Concerts

Jerry Harrison & Adrian Belew Celebrated the Legacy of Talking Heads in Santa Cruz

Jerry Harrison & Adrian Belew
Quarry Amphitheater, Santa Cruz
August 16, 2024

Photos by Geoffrey Smith

Few bands have had such a massive resurgence in recent memory like Talking Heads. Due to a recent remaster and re-release of the band’s seminal live film and companion album Stop Making Sense, the band, whose members famously hadn’t all been in the same room together since being inducted in the Rock & Roll Hall Of Fame in 2002, have now been making the rounds doing interviews and surprise appearances at screenings of the film in various cities around the United States over the last year. One of the members of the legendary band, guitarist/keyboardist Jerry Harrison, has been touring regularly over the last two years with guitarist extraordinaire Adrian Belew, who played on the band’s 1980 album Remain In Light and performed live with the band during the subsequent tour for the album. One of the final slated shows on the tour was at the Quarry Amphitheater in Santa Cruz, a venue that I was more than happy to visit for the first time to see this show.

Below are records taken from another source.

(** ** The oracle is not available *)

(** C5. With the ML engine unavailable the handler asks no oracle and works
    with the fixed assessment (risk 0.1, label "normal", an explanation with
    no features and no scores, model version "N/A"); it raises no alert, and
    the oracle's absence never makes it fail: it answers with status 500
    only when the store refuses the transaction write, and otherwise returns
    the successful response built from the fallback. *)
Theorem oracle_unavailable_fallback (env : Env) (tx : Transaction)
    (w : World) :
  ML_AVAILABLE env = false ->
  assessment env tx w = inr fallback_prediction
  /\ risk_score fallback_prediction = 0.1%float
  /\ label fallback_prediction = "normal"
  /\ explanation fallback_prediction
     = VDict [("top_features", VList []); ("model_scores", VDict [])]
  /\ model_version fallback_prediction = "N/A"
  /\ exists out w',
       process_transaction env tx w = (out, w')
       /\ (forall c, In c (log w') ->
           In c (log w) \/ c = CallNow
           \/ c = CallInsert Transactions
                    (transaction_document env tx w fallback_prediction))
       /\ alerts w' = alerts w
       /\ match insert_error env Transactions
                  (transaction_document env tx w fallback_prediction) with
          | Some e =>
              out = inl {| status_code := 500; detail := e |}
              /\ transactions w' = transactions w
          | None =>
              out = inr (response tx fallback_prediction false None)
              /\ get "success" (response tx fallback_prediction false None)
                 = Some (VBool true)
              /\ transactions w'
                 = (transactions w
                    ++ [transaction_document env tx w fallback_prediction])%list
          end.
Proof.
  intros Hml.
  assert (Hp : assessment env tx w = inr fallback_prediction).
  { unfold assessment. now rewrite Hml. }
  split; [exact Hp|]. do 4 (split; [reflexivity|]).
  rewrite process_transaction_wraps.
  rewrite (process_transaction_try_run env tx w _ Hp). cbv zeta.
  change (String.eqb (label fallback_prediction) "suspicious") with false.
  assert (Hlog : forall c,
             In c (log w ++ intake_calls env tx w fallback_prediction) ->
             In c (log w) \/ c = CallNow
             \/ c = CallInsert Transactions
                      (transaction_document env tx w fallback_prediction)).
  { intros c Hin. apply in_app_or in Hin. destruct Hin as [Hin|Hin]; [now left|].
    apply intake_calls_spec in Hin. rewrite Hml in Hin.
    destruct Hin as [H|[[H _]|H]]; [auto|discriminate H|auto]. }
  destruct (insert_error env Transactions _) as [e|];
    eexists; eexists; (split; [reflexivity|]); cbn [log alerts transactions];
    (split; [exact Hlog|]); (split; [reflexivity|]);
    repeat split; reflexivity.
Qed.

(** ** Persistence failures *)

(** C6, as the code has it. A refused alert write, after the transaction
    write was accepted, surfaces as an [HTTPException] with status 500 and
    the driver's error text as detail, exactly the form a refused
    transaction write takes; the stored transaction stays, no alert is
    stored, and the answer carries no status of its own for the partial
    failure. *)
Theorem persistence_failures_surface_alike (env : Env) (tx : Transaction)
    (w : World) (p : Prediction) :
  assessment env tx w = inr p ->
  (forall e,
      insert_error env Transactions (transaction_document env tx w p) = Some e ->
      exists w',
        process_transaction env tx w
        = (inl {| status_code := 500; detail := e |}, w')
        /\ transactions w' = transactions w
        /\ alerts w' = alerts w)
  /\ (forall e,
      label p = "suspicious" ->
      insert_error env Transactions (transaction_document env tx w p) = None ->
      insert_error env Alerts (alert_document env tx w p) = Some e ->
      exists w',
        process_transaction env tx w
        = (inl {| status_code := 500; detail := e |}, w')
        /\ transactions w'
           = (transactions w ++ [transaction_document env tx w p])%list
        /\ alerts w' = alerts w).
Proof.
  intros Hp. rewrite process_transaction_wraps.
  rewrite (process_transaction_try_run env tx w p Hp). cbv zeta.
  split.
  - intros e ->. eexists. repeat split.
  - intros e Hl -> ->. rewrite (eqb_suspicious p Hl). eexists. repeat split.
Qed.
Lemma find_map {A B : Type} (g : A -> B) (test : B -> bool) (l : list A) :
  find test (map g l) = option_map g (find (fun a => test (g a)) l).
Proof.
  induction l as [|a l IH]; [reflexivity|]. cbn [map find].
  destruct (test (g a)); [reflexivity|exact IH].
Qed.

(** ** On valid dates *)

Lemma firstCouponFallback_valid fuel m months :
  Obj.firstCouponFallback fuel (Some m) months
  = option_map Some (firstCouponFallback fuel m months).
Proof.
  unfold Obj.firstCouponFallback, firstCouponFallback.
  apply (loop_map Some Some). intros d. cbv zeta.
  cbn [Obj.addMonthsEOM Obj.le]. destruct (orb _ _); reflexivity.
Qed.

Lemma couponBracket_valid fuel m s months :
  Obj.couponBracket fuel (Some m) (Some s) months
  = option_map (fun b : Date * Date => (Some (fst b), Some (snd b)))
      (couponBracket fuel m s months).
Proof.
  unfold Obj.couponBracket, couponBracket.
  rewrite (loop_map Some
             (fun cp : Date * Date => (Some (fst cp), Some (snd cp)))
             (fun current =>
                let previous := addMonthsEOM current (- months)%Q in
                if (previous <=? s) || (previous <=? newDate 1970 0 1)
                then inr (current, previous)
                else inl previous)).
  - destruct (loop _ _ m) as [[c p]|]; [|reflexivity].
    cbn [option_map bind fst snd Obj.le Obj.addMonthsEOM].
    destruct (p <=? s); reflexivity.
  - intros d. cbv zeta. cbn [Obj.addMonthsEOM Obj.le].
    destruct (orb _ _); reflexivity.
Qed.

Lemma couponLoop_valid fuel curve m coupon months first :
  Obj.couponLoop fuel curve (Some m) coupon months (Some first)
  = couponLoop fuel curve m coupon months first.
Proof.
  unfold Obj.couponLoop, couponLoop.
  set (inS := fun st : Date * list Cashflow => (Some (fst st), snd st)).
  change (Some first, @nil Cashflow) with (inS (first, [])).
  rewrite (loop_map inS (fun cfs : list Cashflow => cfs)
             (fun st : Date * list Cashflow =>
                let (cfDate, cashflows) := st in
                if cfDate <=? m then
                  let cashflows' :=
                    if curve <? cfDate then
                      let t := (daysBetween curve cfDate / DAYS_IN_YEAR)%Q in
                      let amt :=
                        if getTime cfDate =? getTime m
                        then (coupon + faceValue)%Q
                        else coupon in
                      cashflows ++ [{| date := cfDate; tYears := t; amount := amt |}]
                    else cashflows in
                  inl (addMonthsEOM cfDate months, cashflows')
                else inr cashflows)).
  - destruct (loop _ _ (first, [])); reflexivity.
  - intros [d acc]. subst inS. cbv zeta.
    cbn [fst snd Obj.le Obj.lt Obj.sameTime Obj.addMonthsEOM].
    destruct (d <=? m); [|reflexivity].
    destruct (curve <? d); reflexivity.
Qed.

Lemma buildCashflowsForSecurity_valid fuel p :
  Obj.buildCashflowsForSecurity fuel (validParams p)
  = buildCashflowsForSecurity fuel p.
Proof.
  unfold Obj.buildCashflowsForSecurity, buildCashflowsForSecurity, validParams.
  cbn [Obj.firstInterestPaymentDate Obj.datedDate Obj.maturityDate
       Obj.curveDate Obj.frequencyPerYear Obj.interestRatePercent].
  destruct (firstInterestPaymentDate p) as [d|]; cbn [option_map bind].
  { apply couponLoop_valid. }
  destruct (datedDate p) as [d|]; cbn [option_map bind Obj.addMonthsEOM].
  { apply couponLoop_valid. }
  rewrite firstCouponFallback_valid.
  destruct (firstCouponFallback _ _ _) as [first|]; cbn [option_map bind];
    [apply couponLoop_valid|reflexivity].
Qed.

Lemma calculateTreasuryAnalytics_valid fuel env cusip today :
  Obj.calculateTreasuryAnalytics fuel (validEnv env) cusip today
  = option_map validResult (calculateTreasuryAnalytics fuel env cusip today).
Proof.
  unfold Obj.calculateTreasuryAnalytics, calculateTreasuryAnalytics, validEnv.
  cbn [Obj.prices Obj.securities].
  destruct (find _ (prices env)) as [priceRow|]; [|reflexivity].
  rewrite (find_map validRow (fun s => String.eqb (Obj.s_cusip s) cusip)).
  cbn [validRow Obj.s_cusip].
  destruct (find _ (securities env)) as [secRow|]; [|reflexivity].
  cbn [option_map validRow Obj.MaturityDate Obj.InterestRate Obj.SecurityType
       Obj.InterestPaymentFrequency Obj.SecurityTerm Obj.IssueDate].
  destruct (nextBusinessDay fuel today) as [settlement|]; [|reflexivity].
  cbn [bind].
  destruct (isBill _ || _ || _); [reflexivity|].
  rewrite couponBracket_valid.
  destruct (couponBracket _ _ _ _) as [[last next]|]; reflexivity.
Qed.

(** ** On Invalid Date *)

Lemma firstCouponFallback_invalid fuel months :
  Obj.firstCouponFallback fuel None months = None.
Proof.
  unfold Obj.firstCouponFallback.
  apply (loop_never _ (fun d => d = None)); [|reflexivity].
  intros d ->. exists None. split; reflexivity.
Qed.

Lemma couponBracket_invalid fuel settlement months :
  Obj.couponBracket fuel None settlement months = None.
Proof.
  unfold Obj.couponBracket.
  match goal with
  | |- bind ?walk _ = _ => assert (E : walk = None)
  end.
  { apply (loop_never _ (fun d => d = None)); [|reflexivity].
    intros d ->. exists None. split; reflexivity. }
  rewrite E. reflexivity.
Qed.

(** The forward loop is left at once when the first coupon date or the
    maturity is Invalid Date. *)
Lemma couponLoop_invalid fuel curve maturity coupon months first :
  first = None \/ maturity = None -> (1 <= fuel)%nat ->
  Obj.couponLoop fuel curve maturity coupon months first = Some [].
Proof.
  intros H Hf. destruct fuel as [|n]; [lia|].
  unfold Obj.couponLoop. cbn [loop].
  assert (E : Obj.le first maturity = false).
  { destruct H as [-> | ->]; [reflexivity|]. destruct first; reflexivity. }
  rewrite E. reflexivity.
Qed.

(** ** The walk of the fallback, step by step *)

Lemma periodsBefore_succ months m n :
  periodsBefore months m (S n)
  = addMonthsEOM (periodsBefore months m n) (- months)%Q.
Proof. reflexivity. Qed.

Lemma firstCouponFallback_walk fuel m months first :
  firstCouponFallback fuel m months = Some first ->
  exists n,
    first = periodsBefore months m n /\
    (forall j, (j < n)%nat ->
       CURVE_DATE < periodsBefore months m (S j) /\
       newDate 1970 0 1 < periodsBefore months m (S j)) /\
    (periodsBefore months m (S n) <= CURVE_DATE \/
     periodsBefore months m (S n) <= newDate 1970 0 1).
Proof.
  intros H. unfold firstCouponFallback in H.
  apply (loop_invariant _
           (fun d => exists n,
              d = periodsBefore months m n /\
              forall j, (j < n)%nat ->
                CURVE_DATE < periodsBefore months m (S j) /\
                newDate 1970 0 1 < periodsBefore months m (S j))) in H.
  - destruct H as (d & (n & -> & Hn) & Hexit). cbv zeta in Hexit.
    rewrite <- periodsBefore_succ in Hexit.
    destruct (Z.leb_spec (periodsBefore months m (S n)) CURVE_DATE);
      cbn [orb] in Hexit.
    + injection Hexit as <-. exists n. auto.
    + destruct (Z.leb_spec (periodsBefore months m (S n)) (newDate 1970 0 1));
        [|discriminate].
      injection Hexit as <-. exists n. auto.
  - intros d d' (n & -> & Hn). cbv zeta. rewrite <- periodsBefore_succ.
    destruct (Z.leb_spec (periodsBefore months m (S n)) CURVE_DATE);
      cbn [orb]; [intros [=]|].
    destruct (Z.leb_spec (periodsBefore months m (S n)) (newDate 1970 0 1));
      [intros [=]|].
    intros [= <-]. exists (S n). split; [reflexivity|].
    intros j Hj. destruct (Nat.eq_dec j n) as [->|Hne]; [split; assumption|].
    apply Hn. lia.
  - exists 0%nat. split; [reflexivity|]. intros j Hj. lia.
Qed.

End ObjFacts.

(** * The backward walks and the dates they are given *)

Module WalkClaims.
Import ES Cal ESFacts DateFacts LoopFacts WalkFacts BusinessDayFacts BracketFacts.
Import MoreDateFacts ObjFacts Samples MoreSamples Claims.

Lemma CURVE_DATE_after_epoch : newDate 1970 0 1 <= CURVE_DATE.
Proof. vm_compute. congruence. Qed.

Lemma invalid_stays_invalid months n :
  Nat.iter n (fun d => Obj.addMonthsEOM d months) None = None.
Proof.
  induction n as [|n IH]; [reflexivity|].
  rewrite Nat.iter_succ, IH. reflexivity.
Qed.



(** The walk of that sample: eight steps back land after the curve date,
    the ninth, 2025-07-15, does not; the first coupon date is 2026-01-15. *)
Lemma unanchored2030_first_coupon :
  periodsBefore (12 / inject_Z 2) (ymd 2030 1 15) 8 = ymd 2026 1 15 /\
  periodsBefore (12 / inject_Z 2) (ymd 2030 1 15) 9 = ymd 2025 7 15 /\
  Obj.firstCouponFallback 100 (Some (ymd 2030 1 15)) (12 / inject_Z 2)
  = Some (Some (ymd 2026 1 15)).
Proof. repeat split; vm_compute; reflexivity. Qed.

Jerry Harrison & Adrian Belew

It would be inaccurate to say that the show is made up entirely of Jerry Harrison and Adrian Belew, since the two have a talented backing band made up of the band Cool Cool Cool. Comprised of Sammi Garett on vocals, Chris Brouwers on vocals and trumpet, Craig Brodhead on guitar and keyboards, Greg Sanderson on saxophone, and Michael Carubba on drums, the band also featured Julie Slick on bass, who is a long-time member of the Adrian Belew Power Trio. The band came onstage to a large round of applause before playing one of Talking Heads’ most recognizable songs, “Psycho Killer” from the band’s debut album. Adrian Belew understandably handled lead vocals on the song, a touching tribute given that it was the first song he had ever played live with the band.

Adrian Belew

With the tour being billed as a specific highlight of the album Remain In Light, the two following songs, “Crosseyed And Painless” and “Houses In Motion,” seemed like obvious inclusions given their appearance on the 1980 album. All of the members of the band quickly proved how much they both understood the original recordings of the songs but also where to either add instrumental embellishments or where there was room to break into an extended jam session, with Harrison and Belew in the middle of it all standing center stage, the former switching from keyboards to guitar throughout the evening. Both songs were extended past their originally recorded versions, which was something that they would do with most of the songs throughout the rest of the evening.

Jerry Harrison

One of the highlights of the evening was at the beginning of the next song, “I Zimbra,” which saw the band all walking to the front of the stage during the song’s intro. The song fit in perfectly in the setlist; even though it was the first song on 1979’s Fear Of Music, its tribal rhythm pointed towards the sound that Talking Heads would explore on Remain In Light. After that there was “Born Under Punches (The Heat Goes On),” which saw Chris Bouwers handle lead vocal duties, followed by “Cities,” a song that I didn’t expect the band to pull out and which featured Belew on lead vocals once again.

Chris Bouwers

Following that was a section of the set that found Adrian Belew leaving the stage as the band tore through Jerry Harrison’s song “Rev It Up” from his 1988 album Casual Gods, which featured his band of the same name. After that was the lone song from 1983’s Speaking In Tongues, “Slippery People.” I understand that since Belew never had played the song with Talking Heads it didn’t make sense for him to play it on this tour, but damn it would have been cool to have heard what he could have contributed on guitar to something like “Making Flippy Floppy” or “I Get Wild / Wild Gravity,” or even a song like “Blind” from the final Talking Heads album Naked. Belew did get time to shine afterwards though, as Jerry Harrison left the stage for Belew and Cool Cool Cool to tear through an explosive rendition of “Thela Hun Ginjeet” from the King Crimson’s 1981 album Discipline, Belew’s guitar creating incendiary explosive sounds over and over again as the song barrelled towards its explosive conclusion.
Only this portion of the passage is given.